New Frontiers of the Online Primal Dual Technique: Convex Programs and Limitations of the Canonical Approach


Grant Data
Project Title
New Frontiers of the Online Primal Dual Technique: Convex Programs and Limitations of the Canonical Approach
Principal Investigator
Dr Huang, Zhiyi   (Principal Investigator (PI))
Duration
36
Start Date
2016-01-01
Amount
496028
Conference Title
New Frontiers of the Online Primal Dual Technique: Convex Programs and Limitations of the Canonical Approach
Presentation Title
Keywords
Combinatorial optimization, Convex program, Online algorithm, Primal dual
Discipline
Computer Science Fundamentals
Panel
Engineering (E)
HKU Project Code
17202115
Grant Type
General Research Fund (GRF)
Funding Year
2015
Status
Completed
Objectives
1) Online Primal Dual with Convex Programs - Case Studies: We will use online primal dual and convex programs to design and analyze online algorithms for three representative cases -- online scheduling on speed-scalable machines, online combinatorial auctions with production costs, and online facility location with scalable capacities.
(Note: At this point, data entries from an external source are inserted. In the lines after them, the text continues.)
Lemma on_lock_ok (p : Pager OS) (m : M (FileLockState OS) VfsError unit) l' :
  m (lock p) = (Ok tt, l') -> on_lock m p = (Ok tt, set_lock p l').
Proof. intros E. unfold on_lock, map_err_M, zoom. by rewrite E. Qed.

Lemma on_lock_err (p : Pager OS) (m : M (FileLockState OS) VfsError unit) e l' :
  m (lock p) = (Err e, l') -> on_lock m p = (Err (PVfs e), set_lock p l').
Proof. intros E. unfold on_lock, map_err_M, zoom. by rewrite E. Qed.

Lemma logical_set_lock (p : Pager OS) l t n : logical (set_tx_lock (set_lock p l) t) n = logical p n.
Proof. done. Qed.

(** Ending a transaction releases whatever [BEGIN IMMEDIATE/EXCLUSIVE] took. *)
Lemma release_tx_lock_spec (p : Pager OS) :
  lock_inv (lock p) -> rank Shared <= rank (level (lock p)) ->
  exists l', release_tx_lock p = (Ok tt, set_tx_lock (set_lock p l') (if level_lt Shared (tx_lock_level p) then Shared else tx_lock_level p)) /\
    lock_inv l' /\ same_others (lock p) l' /\
    level l' = if level_lt Shared (tx_lock_level p) then Shared else level (lock p).
Proof.
  intros Hi Hr. unfold release_tx_lock. erewrite M_bind_ok by reflexivity.
  destruct (level_lt Shared (tx_lock_level p)).
  - destruct (set_level_down Shared (lock p) Hi Hr) as (l' & E & Hi' & Ho & Hl). exists l'.
    rewrite (M_bind_ok _ _ _ _ _ (on_lock_ok p _ _ E)). done.
  - exists (lock p). split; [by destruct p|]. split; [done|]. split; [apply same_others_refl|done].
Qed.

End Ends.

(** ** Properties *)

(** A connection reads its own writes and nothing else changes: after a
    page is fetched for writing and stored, reading it returns the stored
    bytes; every other page reads as before, from the cache or not; and each
    read returns the logical contents whatever the cache holds, evicts or
    recycles. *)
Theorem read_after_write `{host : Host} {OS} `{Fcntl OS} (p : Pager OS) n m b b' :
  coherent p -> is_u32 m -> logical p n = Ok b ->
  exists p1 p2, (buf ← get_page_mut n; buf ← lift (Ok b'); put_page n buf) p = (Ok tt, p1) /\
    read_page m p1 = (if bool_decide (m = n) then Ok b' else logical p m, p2) /\
    coherent p2 /\ forall q, logical p2 q = logical p1 q.
Proof.
  intros Hc Hm Hl. destruct (modify_page_spec (fun _ => Ok b') n p b b' Hc Hl eq_refl) as (p1 & E1 & _ & Hc1 & L1).
  destruct (read_page_spec m p1 Hc1 Hm) as (p2 & E2 & Hc2 & Hs2). exists p1, p2.
  split; [done|]. split; [|split; [done|]].
  - rewrite E2, L1. f_equal. destruct (bool_decide_reflect (m = n)) as [->|Hne].
    + by rewrite lookup_singleton_eq.
    + by rewrite lookup_singleton_ne.
  - intros q. by apply same_but_cache_logical.
Qed.
(** ** Layouts only depend on the bytes from the page header on *)

Lemma same_from_read n off (b b' : list Z) a : same_from off b b' -> off <= a -> read_be n b' a = read_be n b a.
Proof. intros [_ H] Ha. unfold read_be. by rewrite H. Qed.

Lemma same_from_at off (b b' : list Z) a : same_from off b b' -> off <= a -> get_at b' a = get_at b a.
Proof. intros [_ H] Ha. by rewrite !get_at_range, H. Qed.

Lemma page_slots_from b b' hs hl cs slots : page_slots b hs hl cs slots -> same_from hs b b' -> page_slots b' hs hl cs slots.
Proof.
  intros [Hhs Hhl Hmax Hroom Hnum Hcs Hptr Hcell] Hs. pose proof (proj1 Hs) as L. pose proof (len_nonneg slots).
  constructor; try lia; try (rewrite (same_from_read _ _ _ _ _ Hs) by lia; done).
  - intros i o c Hi. rewrite (same_from_read _ _ _ _ _ Hs) by lia. by eapply Hptr.
  - intros i o c Hi. destruct (Hcell _ _ _ Hi) as (? & ? & ? & ?). rewrite L, (proj2 Hs) by lia. done.
Qed.

Lemma block_chain_from b b' off first blocks :
  block_chain b first blocks -> Forall (fun k => off <= k.1) blocks -> same_from off b b' -> block_chain b' first blocks.
Proof.
  induction 1 as [|o size next rest Ho R1 R2 Hc IH]; intros Hf Hs; [constructor|].
  apply Forall_cons_iff in Hf as [Ho1 Hf]. cbn [fst] in Ho1.
  econstructor; [done|..|by apply IH]; rewrite (same_from_read _ _ _ _ _ Hs) by lia; done.
Qed.

Lemma leaf_page_from b b' hs cs slots blocks : leaf_page b hs cs slots blocks -> same_from hs b b' -> leaf_page b' hs cs slots blocks.
Proof.
  intros [Hsl Hty Hfr (first & R & Hch) Hb Hso Hap] Hs. pose proof Hsl as [Hhs _ _ Hroom _ _ _ _]. pose proof (len_nonneg slots).
  constructor; try done.
  - by eapply page_slots_from.
  - by rewrite (same_from_at _ _ _ _ Hs) by lia.
  - by rewrite (same_from_at _ _ _ _ Hs) by lia.
  - exists first. rewrite (same_from_read _ _ _ _ _ Hs) by lia. split; [done|]. eapply block_chain_from; [done| |done].
    eapply Forall_impl; [|exact Hb]. intros k (? & _). lia.
  - by rewrite (proj1 Hs).
Qed.

Lemma interior_from b b' hs entries rightmost :
  interior_layout b hs entries rightmost -> same_from hs b b' -> interior_layout b' hs entries rightmost.
Proof.
  intros (Hty & He & Hr & Hfit & Hrm & cs & slots & Hps & Hsnd) Hs.
  split; [by rewrite (same_from_at _ _ _ _ Hs) by lia|]. do 2 (split; [done|]). split; [by rewrite (proj1 Hs)|].
  split; [by rewrite (same_from_read _ _ _ _ _ Hs) by lia|]. exists cs, slots. split; [by eapply page_slots_from|done].
Qed.

Lemma rows_insert_at usable slots i o c rowid :
  parse_cell usable c = Some rowid -> rows usable (insert_at i (o, c) slots) = insert_at i (rowid, c) (rows usable slots).
Proof. intros Hp. unfold rows. rewrite map_insert_at. cbn [snd]. by rewrite Hp. Qed.

Lemma parsed_insert_at usable slots i o c rowid :
  parse_cell usable c = Some rowid -> parsed usable slots -> parsed usable (insert_at i (o, c) slots).
Proof.
  intros Hp Hs. unfold parsed, insert_at in *. rewrite <- (take_drop i slots) in Hs. apply Forall_app in Hs as [H1 H2].
  apply Forall_app. split; [done|]. constructor; [by eexists|done].
Qed.

(** ** Properties *)

(** Rebuilding a leaf page: whenever the cells fit the page (pointers
    included), [write_leaf_page] succeeds on a page in any state, the page is
    then a well-formed leaf without free blocks, [collect_leaf_cells] reads
    back exactly those cells in order with their rowids, and no byte before
    the b-tree header (page 1's file header) changes. *)
Theorem leaf_page_write_read buf hs pn usable cells :
  0 <= hs <= 100 -> len buf <= 65536 -> Forall (fun c => is_Some (parse_cell usable c)) cells ->
  Forall (fun c => 1 <= len c) cells -> hs + 8 + 2 * len cells + total_len cells <= len buf ->
  exists buf' cs slots, write_leaf_page buf hs pn cells = Ok buf' /\ leaf_page buf' hs cs slots [] /\
    collect_leaf_cells buf' hs pn usable = Ok (map (fun c => (default 0 (parse_cell usable c), c)) cells) /\
    get_range buf' 0 hs = get_range buf 0 hs.
Proof.
  intros Hhs Hmax Hp Hpos Hfit.
  destruct (write_leaf_page_spec buf hs pn cells Hhs Hmax Hpos Hfit) as (buf' & slots & E & Hsnd & Hl & Hs).
  exists buf', (len buf - total_len cells), slots. split; [done|]. split; [done|]. split.
  - rewrite (collect_spec usable pn _ _ _ _ (lp_slots _ _ _ _ _ Hl)).
    + f_equal. rewrite <- Hsnd. unfold rows. by rewrite map_map.
    + rewrite <- Hsnd in Hp. exact (proj1 (Forall_map snd (fun c => is_Some (parse_cell usable c)) slots) Hp).
  - apply (proj2 Hs). lia.
Qed.

Definition small_cells : list (list Z) := [[1; 5; 7]; [2; 9; 8; 8]].

Example leaf_page_write_read_witness :
  exists buf' cs slots, write_leaf_page (replicate 512 255) 100 1 small_cells = Ok buf' /\ leaf_page buf' 100 cs slots [] /\
    collect_leaf_cells buf' 100 1 512 = Ok [(5, [1; 5; 7]); (9, [2; 9; 8; 8])] /\
    get_range buf' 0 100 = get_range (replicate 512 255) 0 100.
Proof.
  apply (leaf_page_write_read (replicate 512 255) 100 1 512 small_cells); [lia|by vm_compute| | |by vm_compute].
  - constructor; [by eexists|]. constructor; [by eexists|constructor].
  - constructor; [by vm_compute|]. constructor; [by vm_compute|constructor].
Defined.
Lemma store_read (p p' : Pager OS) cnt F : store p cnt F -> updated p p' ∅ -> store p' cnt F.
Proof.
  intros (Hf & Hrd & Hsrc) Hu. pose proof (updated_size _ _ _ Hu) as Ps. pose proof Hu as (Hb & Hc & _).
  split; [|split].
  - destruct Hf as (_ & Hps & Hcnt & Hnd & Hr & b1 & t & chain & Hl1 & Hrest).
    split; [done|]. split; [by rewrite Ps|]. do 3 (split; [done|]). exists b1, t, chain.
    rewrite (updated_same _ _ 1 Hu), Ps. split; [done|]. destruct Hrest as (? & ? & ? & ? & Hch & ?).
    do 4 (split; [done|]). split; [|done]. apply (Allocator.free_chain_frame p); [done|done|]. intros u _. by apply updated_same.
  - intros n Hn. destruct (Hrd n Hn) as (b & Hbn & Hlen). exists b. by rewrite (updated_same _ _ n Hu), Ps.
  - intros n b Hn. destruct Hb as (Ev & _). rewrite Ev, Ps. by apply Hsrc.
Qed.

End Edits.

Lemma content_offset_range n : 0 <= content_offset n <= 100.
Proof. unfold content_offset. destruct (n =? 1); lia. Qed.

(** ** The rows of a leaf after a write *)

Lemma map_snd_rows usable slots : map snd (rows usable slots) = map snd slots.
Proof. unfold rows. by rewrite map_map. Qed.

Lemma len_rows usable slots : len (rows usable slots) = len slots.
Proof. unfold len, rows. by rewrite length_map. Qed.

(** Cells given with their rowids. *)
Definition good_cells (usable : Z) (rs : list row) : Prop :=
  Forall (fun r => parse_cell usable r.2 = Some r.1 /\ 1 <= len r.2) rs.

Lemma good_rows usable buf hs hl cs slots :
  page_slots buf hs hl cs slots -> parsed usable slots -> good_cells usable (rows usable slots).
Proof.
  intros [_ _ _ _ _ _ _ Hcell] Hp. unfold good_cells, rows. apply Forall_map, Forall_lookup. intros i [o c] Hi.
  destruct (proj1 (Forall_lookup _ _) Hp _ _ Hi) as [r Hr]. cbn [fst snd] in *. rewrite Hr. cbn.
  by destruct (Hcell _ _ _ Hi).
Qed.

(** Rebuilding a leaf from rows that fit. *)
Lemma write_rows usable buf hs pn rs :
  0 <= hs <= 100 -> len buf <= 65536 -> good_cells usable rs ->
  hs + 8 + 2 * len rs + total_len (map snd rs) <= len buf ->
  exists buf' cs slots, write_leaf_page buf hs pn (cell_bytes rs) = Ok buf' /\ leaf_page buf' hs cs slots [] /\
    parsed usable slots /\ rows usable slots = rs /\ same_outside buf buf' hs (len buf).
Proof.
  intros Hhs Hmax Hg Hfit. unfold cell_bytes.
  destruct (write_leaf_page_spec buf hs pn (map snd rs) Hhs Hmax) as (buf' & slots & E & Hsnd & Hl & Hs).
  { apply Forall_map. eapply Forall_impl; [exact Hg|]. by intros r [_ ?]. }
  { unfold len at 1 in Hfit. unfold len at 1. by rewrite length_map. }
  assert (parsed usable slots /\ rows usable slots = rs) as [Hp Hr].
  { clear - Hsnd Hg. revert rs Hsnd Hg. induction slots as [|[o c] slots IH]; intros [|[k x] rs] Hsnd Hg; try done.
    - split; [constructor|done].
    - apply Forall_cons_1 in Hg as [[Hk _] Hg]. injection Hsnd as -> Hsnd. destruct (IH rs Hsnd Hg) as [H1 H2].
      cbn [snd fst] in Hk. split; [constructor; [by eexists|done]|]. rewrite (rows_cons _ _ _ _ k) by done. by rewrite H2. }
  by exists buf', (len buf - total_len (map snd rs)), slots.
Qed.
We will complement the algorithmic results with lower bounds on the competitive ratios of these problems to justify the optimality of our algorithms; 2) Online Primal Dual with Convex Programs - General Framework: We will develop a recipe for using online primal dual to solve a large family of convex programs online, including convex extensions of packing and covering linear programs, and convex programs with mixed packing and covering constraints; 3) Limitations of the Canonical Approach: We will explain why online primal dual failed on some problems using a novel theory of canonical online primal dual and online duality gap that we developed in our preliminary studies. We will further develop the theory of online duality gap and study how it depends on the competitive ratios of the primal and dual problems; 4) Beyond the Canonical Approach: We will explore potential approaches beyond the canonical one to circumvent the online duality gap, and use such approaches to design better algorithms for problems on which the canonical approach failed.